Collected data entries =>

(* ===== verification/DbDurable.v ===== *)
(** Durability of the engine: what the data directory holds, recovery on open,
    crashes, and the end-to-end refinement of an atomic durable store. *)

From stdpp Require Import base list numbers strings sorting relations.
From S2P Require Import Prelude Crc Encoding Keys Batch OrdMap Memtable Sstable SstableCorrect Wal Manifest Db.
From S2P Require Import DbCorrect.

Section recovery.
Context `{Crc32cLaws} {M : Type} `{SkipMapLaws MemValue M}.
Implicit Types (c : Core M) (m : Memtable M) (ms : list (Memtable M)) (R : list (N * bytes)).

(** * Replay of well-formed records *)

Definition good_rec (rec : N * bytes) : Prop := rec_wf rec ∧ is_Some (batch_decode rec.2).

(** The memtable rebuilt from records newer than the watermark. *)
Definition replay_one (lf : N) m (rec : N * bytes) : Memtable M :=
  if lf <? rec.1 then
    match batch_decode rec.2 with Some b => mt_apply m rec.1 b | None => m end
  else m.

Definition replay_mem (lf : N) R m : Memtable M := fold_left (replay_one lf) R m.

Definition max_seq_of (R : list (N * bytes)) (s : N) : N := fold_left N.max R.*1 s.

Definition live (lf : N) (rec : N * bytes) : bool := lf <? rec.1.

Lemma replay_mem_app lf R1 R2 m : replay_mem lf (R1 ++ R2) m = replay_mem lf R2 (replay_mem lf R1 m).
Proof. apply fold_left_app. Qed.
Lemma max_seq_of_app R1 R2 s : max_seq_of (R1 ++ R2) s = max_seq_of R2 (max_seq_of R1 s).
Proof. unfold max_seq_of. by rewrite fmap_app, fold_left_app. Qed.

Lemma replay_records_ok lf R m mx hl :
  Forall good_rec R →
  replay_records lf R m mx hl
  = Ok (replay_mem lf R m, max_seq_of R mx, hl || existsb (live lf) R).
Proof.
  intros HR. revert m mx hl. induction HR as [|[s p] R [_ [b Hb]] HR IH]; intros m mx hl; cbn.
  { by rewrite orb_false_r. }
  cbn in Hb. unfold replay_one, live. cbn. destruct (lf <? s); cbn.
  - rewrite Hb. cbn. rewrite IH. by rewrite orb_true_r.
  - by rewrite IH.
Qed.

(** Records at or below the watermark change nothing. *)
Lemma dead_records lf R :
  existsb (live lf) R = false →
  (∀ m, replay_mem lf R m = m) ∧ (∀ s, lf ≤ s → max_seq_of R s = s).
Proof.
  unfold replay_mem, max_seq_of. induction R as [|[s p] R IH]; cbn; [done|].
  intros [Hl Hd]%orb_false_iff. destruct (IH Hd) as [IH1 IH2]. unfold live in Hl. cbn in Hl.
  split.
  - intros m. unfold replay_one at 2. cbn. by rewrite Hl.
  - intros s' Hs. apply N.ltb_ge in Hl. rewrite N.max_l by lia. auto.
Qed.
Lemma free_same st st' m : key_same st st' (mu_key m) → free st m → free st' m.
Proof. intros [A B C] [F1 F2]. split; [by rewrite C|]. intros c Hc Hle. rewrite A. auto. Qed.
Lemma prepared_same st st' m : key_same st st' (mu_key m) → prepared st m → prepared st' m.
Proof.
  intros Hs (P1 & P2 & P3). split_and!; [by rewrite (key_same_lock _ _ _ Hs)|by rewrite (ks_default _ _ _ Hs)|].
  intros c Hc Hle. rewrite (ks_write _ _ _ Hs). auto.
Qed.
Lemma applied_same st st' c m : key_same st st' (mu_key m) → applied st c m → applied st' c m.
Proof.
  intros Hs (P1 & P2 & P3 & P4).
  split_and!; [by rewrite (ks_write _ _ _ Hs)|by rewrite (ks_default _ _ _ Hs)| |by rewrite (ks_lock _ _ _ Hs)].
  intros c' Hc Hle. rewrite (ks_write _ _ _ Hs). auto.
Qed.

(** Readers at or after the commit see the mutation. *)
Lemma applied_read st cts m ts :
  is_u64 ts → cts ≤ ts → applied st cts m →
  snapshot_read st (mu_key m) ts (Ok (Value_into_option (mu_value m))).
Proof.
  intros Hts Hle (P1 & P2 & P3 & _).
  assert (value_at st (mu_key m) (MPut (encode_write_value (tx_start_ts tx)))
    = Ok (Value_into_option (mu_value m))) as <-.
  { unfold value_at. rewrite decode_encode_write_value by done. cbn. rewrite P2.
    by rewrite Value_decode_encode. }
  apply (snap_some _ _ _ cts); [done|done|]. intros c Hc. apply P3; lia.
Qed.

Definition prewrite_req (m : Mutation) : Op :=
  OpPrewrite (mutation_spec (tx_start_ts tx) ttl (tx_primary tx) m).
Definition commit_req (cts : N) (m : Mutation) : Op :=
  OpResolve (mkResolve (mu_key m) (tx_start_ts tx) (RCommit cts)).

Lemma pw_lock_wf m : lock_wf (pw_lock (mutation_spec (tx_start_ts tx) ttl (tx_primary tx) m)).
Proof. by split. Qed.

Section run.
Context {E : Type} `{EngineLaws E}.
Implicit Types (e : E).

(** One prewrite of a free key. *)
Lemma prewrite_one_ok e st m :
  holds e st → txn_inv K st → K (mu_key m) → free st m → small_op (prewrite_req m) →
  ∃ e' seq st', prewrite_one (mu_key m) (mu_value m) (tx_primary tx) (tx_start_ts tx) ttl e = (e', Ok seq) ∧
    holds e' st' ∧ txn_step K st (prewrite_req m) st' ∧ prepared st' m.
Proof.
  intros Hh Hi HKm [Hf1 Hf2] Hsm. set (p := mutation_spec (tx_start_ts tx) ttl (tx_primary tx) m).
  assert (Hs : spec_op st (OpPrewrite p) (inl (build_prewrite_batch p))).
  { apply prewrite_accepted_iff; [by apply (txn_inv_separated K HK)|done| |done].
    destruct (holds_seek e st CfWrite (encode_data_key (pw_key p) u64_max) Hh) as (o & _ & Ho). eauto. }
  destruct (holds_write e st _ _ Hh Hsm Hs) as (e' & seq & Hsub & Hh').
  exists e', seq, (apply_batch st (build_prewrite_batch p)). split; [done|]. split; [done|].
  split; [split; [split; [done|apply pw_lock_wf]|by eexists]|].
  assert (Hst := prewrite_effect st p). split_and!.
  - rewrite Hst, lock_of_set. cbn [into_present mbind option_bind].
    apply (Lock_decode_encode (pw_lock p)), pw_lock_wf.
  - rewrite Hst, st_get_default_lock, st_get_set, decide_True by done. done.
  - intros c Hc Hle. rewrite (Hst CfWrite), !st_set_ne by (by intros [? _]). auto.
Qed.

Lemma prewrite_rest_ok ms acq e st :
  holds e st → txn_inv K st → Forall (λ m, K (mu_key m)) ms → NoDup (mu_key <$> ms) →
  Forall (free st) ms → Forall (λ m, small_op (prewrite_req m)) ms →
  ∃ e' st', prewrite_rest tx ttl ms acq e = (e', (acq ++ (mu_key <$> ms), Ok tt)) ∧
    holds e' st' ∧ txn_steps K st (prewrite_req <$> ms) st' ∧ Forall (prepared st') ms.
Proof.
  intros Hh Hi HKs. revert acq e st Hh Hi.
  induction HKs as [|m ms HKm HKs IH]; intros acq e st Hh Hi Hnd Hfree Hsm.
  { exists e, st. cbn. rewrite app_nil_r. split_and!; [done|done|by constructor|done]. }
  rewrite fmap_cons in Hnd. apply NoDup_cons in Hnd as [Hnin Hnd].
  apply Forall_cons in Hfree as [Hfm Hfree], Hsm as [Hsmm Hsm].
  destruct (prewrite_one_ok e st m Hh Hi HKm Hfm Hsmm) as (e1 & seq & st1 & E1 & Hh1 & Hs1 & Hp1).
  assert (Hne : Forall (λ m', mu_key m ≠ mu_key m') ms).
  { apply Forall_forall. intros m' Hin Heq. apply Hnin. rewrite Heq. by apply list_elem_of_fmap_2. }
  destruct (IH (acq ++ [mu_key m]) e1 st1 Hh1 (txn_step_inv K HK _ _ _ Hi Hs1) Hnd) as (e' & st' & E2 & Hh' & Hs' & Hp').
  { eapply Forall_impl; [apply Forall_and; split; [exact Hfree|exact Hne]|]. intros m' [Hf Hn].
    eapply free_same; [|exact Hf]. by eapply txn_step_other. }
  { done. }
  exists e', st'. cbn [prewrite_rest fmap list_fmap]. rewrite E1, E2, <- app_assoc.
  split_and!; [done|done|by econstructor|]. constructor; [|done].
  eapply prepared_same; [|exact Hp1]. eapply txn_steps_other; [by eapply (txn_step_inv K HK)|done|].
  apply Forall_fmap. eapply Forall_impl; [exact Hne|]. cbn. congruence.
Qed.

The problem =>
Which lines above run from the one containing "split; [split; [split;" to the one containing "Forall (free st)"? Give them again exactly, both ends included.

Solution to this exercise =>
  split; [split; [split; [done|apply pw_lock_wf]|by eexists]|].
  assert (Hst := prewrite_effect st p). split_and!.
  - rewrite Hst, lock_of_set. cbn [into_present mbind option_bind].
    apply (Lock_decode_encode (pw_lock p)), pw_lock_wf.
  - rewrite Hst, st_get_default_lock, st_get_set, decide_True by done. done.
  - intros c Hc Hle. rewrite (Hst CfWrite), !st_set_ne by (by intros [? _]). auto.
Qed.

Lemma prewrite_rest_ok ms acq e st :
  holds e st → txn_inv K st → Forall (λ m, K (mu_key m)) ms → NoDup (mu_key <$> ms) →
  Forall (free st) ms → Forall (λ m, small_op (prewrite_req m)) ms →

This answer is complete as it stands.